Koniec misji polskiego studenckiego satelity

We wtorek po 813 dniach uległ deorbitacji i całkowicie spłonął w atmosferze Ziemi.

Satelita PW-Sat2 zaprojektowany przez studentów Politechniki Warszawskiej zakończył swoją misję. We wtorek po 813 dniach uległ deorbitacji i całkowicie spłonął w atmosferze Ziemi. Celem satelity było przetestowanie żagla do deorbitacji  - informuje uczelnia.

PW-Sat2 to projekt Studenckiego Koła Astronautycznego (działa przy Wydziale Mechanicznym Energetyki i Lotnictwa Politechniki Warszawskiej). Głównym celem studentów było skonstruowanie i przetestowanie innowacyjnego systemu deorbitacji w postaci żagla o powierzchni 4 m kwadratowych - czytamy w komunikacie na stronie uczelni.

PW informuje, że satelita został wyniesiony na orbitę okołoziemską 3 grudnia 2018 r. na pokładzie rakiety Falcon 9. Podczas głównej części misji pomyślnie zostały przeprowadzone testy wszystkich podsystemów satelity: układu zasilania, układu komunikacji, komputera pokładowego, kamer oraz czujnika Słońca i promieniowania kosmicznego. W tym czasie PW-Sat2 wykonał także pierwsze polskie zdjęcie z pokładu satelity.

Główna faza misji trwała do 28 grudnia 2018 roku, kiedy to nastąpiło otwarcie żagla deorbitacyjnego. PW-Sat2 odebrał sygnał nadany przez stację naziemną z odpowiednim poleceniem. Dotychczas zwinięty w pojemniku żagiel został zwolniony i uzyskał docelowy kształt. Jeszcze tego samego dnia udało się odebrać pierwsze ujęcia z kamer pokładowych. Niestety, po ok. 3 dniach na żaglu pojawiły się rozerwania, które z czasem objęły około 30-35 proc. powierzchni żagla. Obniżyło to skuteczność jego działania i wydłużyło przewidywany czas deorbitacji z kilkunastu miesięcy do ok. 2,5 roku.
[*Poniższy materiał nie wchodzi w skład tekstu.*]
(** Can properties of [v] be read? Not of [undefined], not of [null]. *)
Definition has_properties (v : option json) : bool :=
  match v with
  | None | Some JNull => false
  | Some _ => true
  end.

(** The property [k] of [v], for a [v] whose properties can be read. *)
Definition prop (v : option json) (k : string) : option json :=
  match v with
  | Some (JObject fields) => field k fields
  | _ => None
  end.

Definition array_items (v : option json) : list json :=
  match v with
  | Some (JArray items) => items
  | _ => []
  end.

Definition is_array (v : option json) : bool :=
  match v with
  | Some (JArray _) => true
  | _ => false
  end.

(** Can the value be converted to a string? Not an object with an own
    property [toString], and not an array with such an element (at any
    depth of arrays). *)
Fixpoint printable (j : json) : bool :=
  match j with
  | JArray items => forallb printable items
  | JObject fields => match field "toString" fields with Some _ => false | None => true end
  | _ => true
  end.

(** The string a printable value converts to. *)
Fixpoint print (j : json) : string :=
  match j with
  | JNull => "null"
  | JBoolean b => if b then "true" else "false"
  | JNumber x => Number.to_string x
  | JString s => s
  | JArray items =>
      join "," (map (fun e => match e with JNull => "" | _ => print e end) items)
  | JObject _ => "[object Object]"
  end.

(** The same for a value that may be [undefined]. *)
Definition printable_value (v : option json) : bool :=
  match v with
  | None => true
  | Some j => printable j
  end.

Definition print_value (v : option json) : string :=
  match v with
  | None => "undefined"
  | Some j => print j
  end.

(** The body has what the template reads: it is not [null], its
    [fra_analysis] and [recommendations] are neither missing nor [null],
    [recommendations.immediate_actions] is an array, and the two leaves
    and every action can be converted to a string. *)
Definition renderable (data : option json) : bool :=
  has_properties data &&
  has_properties (prop data "fra_analysis") &&
  has_properties (prop data "recommendations") &&
  is_array (prop (prop data "recommendations") "immediate_actions") &&
  printable_value (prop (prop data "fra_analysis") "overall_suitability") &&
  printable_value (prop (prop data "fra_analysis") "total_score") &&
  forallb printable (array_items (prop (prop data "recommendations") "immediate_actions")).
Wraz z otwarciem żagla zespół przeszedł do kolejnej fazy projektu. Od tego czasu regularnie nawiązywano łączność z satelitą: wykonano ponad 5000 sesji komunikacji i odebrano prawie 1500 zdjęć wykonanych przez kamery pokładowe. W tym czasie dwukrotnie zaktualizowano oprogramowanie komputera pokładowego, które pozwoliło na oszczędzanie energii przez zmniejszenie poboru mocy po przysłonięciu paneli słonecznych przez otwarty żagiel.

Przez ostatnie tygodnie - jak informuje PW - zespół operatorów satelity codziennie monitorował stan żagla deorbitacyjnego, wykonując i pobierając zdjęcia oraz dane telemetryczne. Finalna seria zdjęć została wykonana w sobotę 20 lutego 2021 roku, gdy satelita znajdował się na wysokości ok. 312 km. Żagiel pozostał w dobrej kondycji.
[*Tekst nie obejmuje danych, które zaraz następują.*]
(** X16.  Every call of [saveAsync] sends exactly one request, whether it
    resolves or rejects.  The request carries the files by their contents and
    the manifest of the session, with the dependencies exactly when the SDK
    version supports arbitrary imports, and the header [Authorization: Bearer
    <token>] exactly when the token set last is not empty. *)
Theorem saveAsync_request (W : World) (token : option string) (s : Session) :
  let s1 := (setAuthorizationToken token s).2 in
  exists request reply,
    net (saveAsync W s1).2 = IoSave request reply :: net s /\
    reply = saveEndpoint W (net s) request /\
    m_authorization request =
      (if truthy token then Some ("Bearer " +:+ default "" token) else None) /\
    m_code request = files_value s /\
    m_sdkVersion request = sdkVersion s /\
    m_name request = name s /\
    m_description request = description s /\
    m_dependencies request =
      (if sdkSupportsFeature W (sdkVersion s) ARBITRARY_IMPORTS
       then Some (dependencies s) else None).
Proof.
  intros s1. exists (save_request W s1), (saveEndpoint W (net s1) (save_request W s1)).
  split; [|by repeat split].
  unfold saveAsync, try_catch, _sendStateEvent. unfold_monad.
  destruct (saveEndpoint W (net s1) (save_request W s1)) as [data|e]; simpl; [|done].
  by destruct (truthy (sd_id data)).
Qed.

Lemma has_slash_iff id :
  has_slash id = true <-> exists a b, id = a +:+ "/" +:+ b.
Proof.
  induction id as [|c id IH]; simpl.
  - split; [done|]. intros (a & b & Heq). by destruct a.
  - rewrite orb_true_iff, IH. split.
    + intros [Hc|(a & b & ->)].
      * apply Ascii.eqb_eq in Hc as ->. by exists "", id.
      * by exists (String c a), b.
    + intros (a & b & Heq). destruct a as [|c' a]; simpl in Heq.
      * injection Heq as -> _. left. apply Ascii.eqb_refl.
      * injection Heq as _ ->. right. by exists a, b.
Qed.

(** X17.  A save answered with an id resolves to that id and to the address of
    the snack: [https://expo.io/<id>] when the id holds a slash, as in
    [@user/project], and [https://expo.io/@snack/<id>] otherwise.
    [downloadAsync] is that same save followed by nothing else: it leaves
    the session saved and resolves to the download address of the id. *)
Theorem saveAsync_urls (W : World) (s : Session) (data : SaveData) (id : string) :
  saveEndpoint W (net s) (save_request W s) = Answer data ->
  sd_id data = Some id ->
  id <> "" ->
  (saveAsync W s).1 =
    Ok (id, if has_slash id then "https://expo.io/" +:+ id
            else "https://expo.io/@snack/" +:+ id) /\
  (has_slash id = true <-> exists a b, id = a +:+ "/" +:+ b) /\
  downloadAsync W s =
    (Ok ("https://expo.io/--/api/v2/snack/download/" +:+ id), (saveAsync W s).2) /\
  _isSaved (downloadAsync W s).2 = true.
Proof.
  intros Hreply Hid Hne.
  assert (Htruthy : truthy (sd_id data) = true).
  { rewrite Hid. simpl. apply negb_true_iff. by apply String.eqb_neq. }
  assert (Hrun : exists s',
    saveAsync W s =
      (Ok (id, if has_slash id then "https://expo.io/" +:+ id
               else "https://expo.io/@snack/" +:+ id), s') /\
    _isSaved s' = true).
  { unfold saveAsync, try_catch, _sendStateEvent. unfold_monad.
    rewrite Hreply. simpl. rewrite Htruthy, Hid. simpl.
    eexists. split; [by destruct (has_slash id)|]. simpl. by apply _isSaved_iff. }
  destruct Hrun as (s' & Hrun & Hsaved).
  unfold downloadAsync. unfold_monad. rewrite Hrun. simpl.
  split; [done|]. split; [apply has_slash_iff|]. by split.
Qed.

(** ** Subscriptions *)

Lemma pull_addListener ls l : pull (addListener l ls) l = pull ls l.
Proof.
  unfold pull, addListener. rewrite List.filter_app. simpl.
  rewrite String.eqb_refl. simpl. by rewrite app_nil_r.
Qed.

Lemma not_in_pull ls l : ~ In l (pull ls l).
Proof.
  unfold pull. intros Hin. apply filter_In in Hin as [_ Hne].
  by rewrite String.eqb_refl in Hne.
Qed.

Lemma pull_absent ls l : ~ In l ls -> pull ls l = ls.
Proof.
  intros Hnot. unfold pull. apply filter_kept_all. intros y Hy.
  apply negb_true_iff, String.eqb_neq. by intros ->.
Qed.

Lemma forEach_called_registered removes ls l :
  In l (forEach removes ls).2 -> In l ls.
Proof.
  unfold forEach.
  destruct (forEach_from_sublist removes (length ls) 0 ls []) as (more & -> & Hsub).
  rewrite drop_0 in Hsub. simpl. intros Hin.
  apply list_elem_of_In. eapply elem_of_sublist; [|exact Hsub]. by apply list_elem_of_In.
Qed.

Lemma told_after_pull {A} removes ls l (make : Listener -> A) (told' : A -> Listener) :
  (forall x, told' (make x) = x) ->
  Forall (fun d => told' d <> l)
    (reverse (make <$> (forEach removes (pull ls l)).2)).
Proof.
  intros Htold. apply Forall_reverse, Forall_fmap, Forall_forall.
  intros x Hx. simpl. rewrite Htold. intros ->.
  apply list_elem_of_In, forEach_called_registered in Hx.
  by apply not_in_pull in Hx.
Qed.

(** X18.  Removing a subscription takes the listener out of the array it was
    added to, in all the places where it stands there, and leaves the other
    listeners in their order; if the listener was not registered before, the
    array is as it was before the subscription.  From then on no error, log
    or presence event is handed to that listener, whatever the other
    listeners remove while they run. *)
Theorem remove_silences (removes : string -> list string) (listener : string)
    (c : Client) :
  let unsubscribed (add : string -> Client -> ExpoSubscription * Client) :=
    remove (add listener c).1 (add listener c).2 in
  errorListeners (unsubscribed addErrorListener) = pull (errorListeners c) listener /\
  logListeners (unsubscribed addLogListener) = pull (logListeners c) listener /\
  presenceListeners (unsubscribed addPresenceListener) =
    pull (presenceListeners c) listener /\
  stateListeners (unsubscribed addStateListener) = pull (stateListeners c) listener /\
  (~ In listener (errorListeners c) -> unsubscribed addErrorListener = c) /\
  (forall errors,
     exists new,
       delivered (_sendErrorEvent removes errors (unsubscribed addErrorListener)) =
         new ++ delivered c /\
       Forall (fun d => told d <> listener) new) /\
  (forall log,
     exists new,
       delivered (_sendLogEvent removes log (unsubscribed addLogListener)) =
         new ++ delivered c /\
       Forall (fun d => told d <> listener) new) /\
  (forall device status,
     exists new,
       delivered
         (_sendPresenceEvent removes device status (unsubscribed addPresenceListener)) =
         new ++ delivered c /\
       Forall (fun d => told d <> listener) new).
Proof.
  intros unsubscribed. subst unsubscribed. cbv beta.
  unfold addErrorListener, addLogListener, addPresenceListener, addStateListener,
    remove. simpl.
  rewrite !pull_addListener. do 4 (split; [done|]). split; [|split; [|split]].
  - intros Hnot. rewrite pull_absent by done. by destruct c.
  - intros errors. unfold _sendErrorEvent. simpl.
    destruct (forEach removes (pull (errorListeners c) listener)) as [ls called] eqn:Hf.
    simpl. eexists. split; [reflexivity|].
    pose proof (told_after_pull removes (errorListeners c) listener
                  (fun l => ToErrorListener l errors) told (fun _ => eq_refl)) as H.
    by rewrite Hf in H.
  - intros log. unfold _sendLogEvent. simpl.
    destruct (forEach removes (pull (logListeners c) listener)) as [ls called] eqn:Hf.
    simpl. eexists. split; [reflexivity|].
    pose proof (told_after_pull removes (logListeners c) listener
                  (fun l => ToLogListener l log) told (fun _ => eq_refl)) as H.
    by rewrite Hf in H.
  - intros device status. unfold _sendPresenceEvent. simpl.
    destruct (forEach removes (pull (presenceListeners c) listener)) as [ls called] eqn:Hf.
    simpl. eexists. split; [reflexivity|].
    pose proof (told_after_pull removes (presenceListeners c) listener
                  (fun l => ToPresenceListener l device status) told (fun _ => eq_refl)) as H.
    by rewrite Hf in H.
Qed.

(** ** Messages from the devices *)

(** X19.  An [ERROR] message without an error, or with an empty one, hands the
    empty list to the error listeners.  Otherwise the error is parsed: when
    the parse fails, or yields [null], the handler raises and no listener is
    called; else the listeners get a single error.  Its range is a point
    (the start and the end are the same line and the same column), its
    message is the parsed one or the empty string, and its device is the one
    of the message.  The position is that of [loc] whenever [loc] is
    present, whatever [line] and [column] say; without [loc] it is [line]
    and [column], each taken only when it is not zero. *)
Theorem _handleErrorMessage_decodes (B : Builtins) (removes : string -> list string)
    (message : Json) (c : Client) :
  let run := _handleErrorMessage B removes message c in
  let error := field message "error" in
  if js_truthy error then
    match JSON_parse B (default JNull error) with
    | Failure e => run = (Throw e, c)
    | Answer JNull => run = (Throw TypeError, c)
    | Answer raw =>
        exists errorObject,
          run = (Ok tt, _sendErrorEvent removes [errorObject] c) /\
          endLine errorObject = startLine errorObject /\
          endColumn errorObject = startColumn errorObject /\
          e_device errorObject = field message "device" /\
          e_stack errorObject = field raw "stack" /\
          e_message errorObject =
            (if js_truthy (field raw "message")
             then default JNull (field raw "message") else JString "") /\
          if js_truthy (field raw "loc") then
            startLine errorObject = field (default JNull (field raw "loc")) "line" /\
            startColumn errorObject = field (default JNull (field raw "loc")) "column"
          else
            startLine errorObject =
              (if js_truthy (field raw "line") then field raw "line" else None) /\
            startColumn errorObject =
              (if js_truthy (field raw "column") then field raw "column" else None)
    end
  else run = (Ok tt, _sendErrorEvent removes [] c).
Proof.
  intros run error. subst run error. unfold _handleErrorMessage.
  destruct (js_truthy (field message "error")); [|done].
  destruct (JSON_parse B _) as [raw|e]; [|done].
  assert (Hobject : exists errorObject,
    errorObject = errorObject_of (field message "device") raw /\
    endLine errorObject = startLine errorObject /\
    endColumn errorObject = startColumn errorObject /\
    e_device errorObject = field message "device" /\
    e_stack errorObject = field raw "stack" /\
    e_message errorObject =
      (if js_truthy (field raw "message")
       then default JNull (field raw "message") else JString "") /\
    if js_truthy (field raw "loc") then
      startLine errorObject = field (default JNull (field raw "loc")) "line" /\
      startColumn errorObject = field (default JNull (field raw "loc")) "column"
    else
      startLine errorObject =
        (if js_truthy (field raw "line") then field raw "line" else None) /\
      startColumn errorObject =
        (if js_truthy (field raw "column") then field raw "column" else None)).
  { eexists. split; [reflexivity|]. unfold errorObject_of.
    generalize (field raw "loc") (field raw "line") (field raw "column")
      (field raw "message") (field raw "stack").
    intros loc line column text stack.
    destruct (js_truthy loc), (js_truthy line), (js_truthy column); by repeat split. }
  destruct Hobject as (errorObject & -> & Hrest).
  destruct raw; try done; by eexists.
Qed.

Lemma on_session_not_awaited W c :
  on_session (not_awaited (_publishNotDebouncedAsync W)) c =
  (Ok tt, set_session (_publishNotDebouncedAsync W (session c)).2 c).
Proof.
  unfold on_session, not_awaited.
  pose proof (reach_publishNotDebouncedAsync W (fun _ => True) (session c)) as Hrun.
  unfold run_ok in Hrun.
  destruct (_publishNotDebouncedAsync W (session c)) as [[[]|e|] s']; [done..|].
  destruct Hrun; try done; repeat split; by intros.
Qed.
Pod koniec misji zdjęcia pokazały obroty żagla względem satelity oraz stopniowe zwiększanie obrotów całego satelity, osiągając prędkość kątową ok. 80 stopni na sekundę. Satelita do końca misji pozostawał w pełni operacyjny. Ze względu na szybką degradację orbity i trudne do przewidzenia położenie satelity prowadzenie kilku ostatnich sesji było dużym wyzwaniem.

Zgodnie z informacjami PW, ostatnia sesja komunikacyjna miała miejsce w nocy z 22 na 23 lutego, gdy satelita znajdował się na wysokości poniżej 275 km. Dokładnie o godzinie 00:14:14 stacja naziemna w Gliwicach odebrała ostatnią ramkę radiową z PW-Sata2, która zawierała wiadomość: "Goodbye PW-Sat2 and youtu.be/dQw4w9WgXcQ".
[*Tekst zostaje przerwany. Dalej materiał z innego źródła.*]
Lemma record_usages_count repo_name file_name file_path instances d :
  NoDup (keys d) ->
  NoDup (keys (record_usages repo_name file_name file_path instances d))
  /\ recorded (record_usages repo_name file_name file_path instances d)
     = recorded d + length instances.
Proof.
  intros Hnd. unfold record_usages.
  destruct (has_key repo_name d) eqn:E.
  - apply has_key_In in E.
    destruct (recorded_fold_append repo_name file_name file_path instances d Hnd E)
      as [Hk Hr]. cbn zeta in Hk, Hr. now rewrite Hk, Hr.
  - assert (~ In repo_name (keys d)) as Hnot.
    { intros H. apply has_key_In in H. congruence. }
    assert (NoDup (keys (d ++ [(repo_name, [])]))) as Hnd'.
    { unfold keys. rewrite map_app. cbn.
      apply NoDup_app; [exact Hnd | repeat constructor; auto |].
      intros k Hk [<-|[]]. exact (Hnot Hk). }
    assert (In repo_name (keys (d ++ [(repo_name, [])]))) as Hin.
    { unfold keys. rewrite map_app. apply in_or_app. right. now left. }
    destruct (recorded_fold_append repo_name file_name file_path instances _ Hnd' Hin)
      as [Hk Hr]. cbn zeta in Hk, Hr. rewrite Hk, Hr, recorded_app.
    split; [exact Hnd'|]. rewrite recorded_cons. cbn. lia.
Qed.

Lemma absorb_consistent item instances st :
  consistent st -> consistent (absorb item instances st).
Proof.
  intros [Hnd Ht]. destruct instances as [|i l]; [split; assumption|].
  unfold absorb, consistent. cbn [usage_by_repo total_usages].
  destruct (record_usages_count (item_repository item) (basename (item_path item))
              (item_path item) (i :: l) (usage_by_repo st) Hnd) as [Hnd' Hr].
  split; [exact Hnd'|]. rewrite Hr, Ht. reflexivity.
Qed.

Lemma absorb_all_consistent log : forall st,
  consistent st -> consistent (absorb_all log st).
Proof.
  induction log as [|entry rest IH]; intros st H; [exact H|].
  cbn. apply IH. now apply absorb_consistent.
Qed.

(** C8: the scan loop completes for every list of candidates, whatever the
    remote service answers, and when it has completed the total usage count
    equals the sum, over the repositories of the aggregate, of the number of
    entries stored for the repository. *)
Theorem total_is_sum_of_counts
    (P : Platform) (args : arguments) (credential : string)
    (items : list candidate) (w : world) :
  exists st,
    result (scan args credential items w) = inr st
    /\ total_usages st
       = list_sum (map (fun entry => length (snd entry)) (usage_by_repo st)).
Proof.
  eexists. split; [now rewrite scan_run|].
  apply (absorb_all_consistent _ (mkScan [] 0 0)).
  split; [constructor | reflexivity].
Qed.

(** ** How [main] ends *)

Section Main.

Context {P : Platform}.

Lemma absorb_all_files_processed log : forall st,
  files_processed (absorb_all log st) = files_processed st + length log.
Proof.
  induction log as [|entry rest IH]; intros st; cbn; [lia|].
  unfold absorb_all in IH. rewrite IH, absorb_files_processed. lia.
Qed.

Lemma scan_log_length args credential items : forall w,
  length (scan_log args credential items w) = length items.
Proof. induction items; intros w; cbn; auto. Qed.

(** How [main] ends once a token is given: with the exception of the search,
    or with that of the report writer, or normally. *)
Lemma main_result args w :
  no_token (token args) = false ->
  let searched := search_for_action (org args) (action args) (credential_of args)
                    (broad_search args) w in
  result (main args w)
  = match result searched with
    | inl e => inl e
    | inr items =>
        let scanned := scan args (credential_of args) items (final searched) in
        match result scanned with
        | inl e => inl e
        | inr st =>
            match result (write_report args st (final scanned)) with
            | inl e => inl e
            | inr _ => inr tt
            end
        end
    end.
Proof.
  intros Htoken. unfold main, credential_of. rewrite Htoken.
  cbn -[search_for_action scan write_report str_of_nat].
  destruct (result (search_for_action _ _ _ _ w)) as [e|items]; [reflexivity|].
  cbn -[search_for_action scan write_report str_of_nat].
  destruct (result (scan _ _ items _)) as [e|st]; [reflexivity|].
  cbn -[search_for_action scan write_report str_of_nat].
  destruct (result (write_report args st _)) as [e|[]]; reflexivity.
Qed.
"Deorbitacja nastąpiła najprawdopodobniej rankiem 23 lutego 2021 r. - wyjaśnia Dominik Roszkowski, wicekoordynator PW-Sata2. - Żagiel deorbitacyjny obniżył orbitę satelity z pierwotnej wysokości 590 km w 2 lata 1 miesiąc i 24 dni. Bez zastosowania jakiegokolwiek systemu deorbitacyjnego satelita PW-Sat2 pozostałby na orbicie Ziemi przez około 15 lat".

Większość dorobku projektu została udostępniona publicznie, m.in. w formie dokumentacji technicznej, publikacji czy też prezentacji konferencyjnych.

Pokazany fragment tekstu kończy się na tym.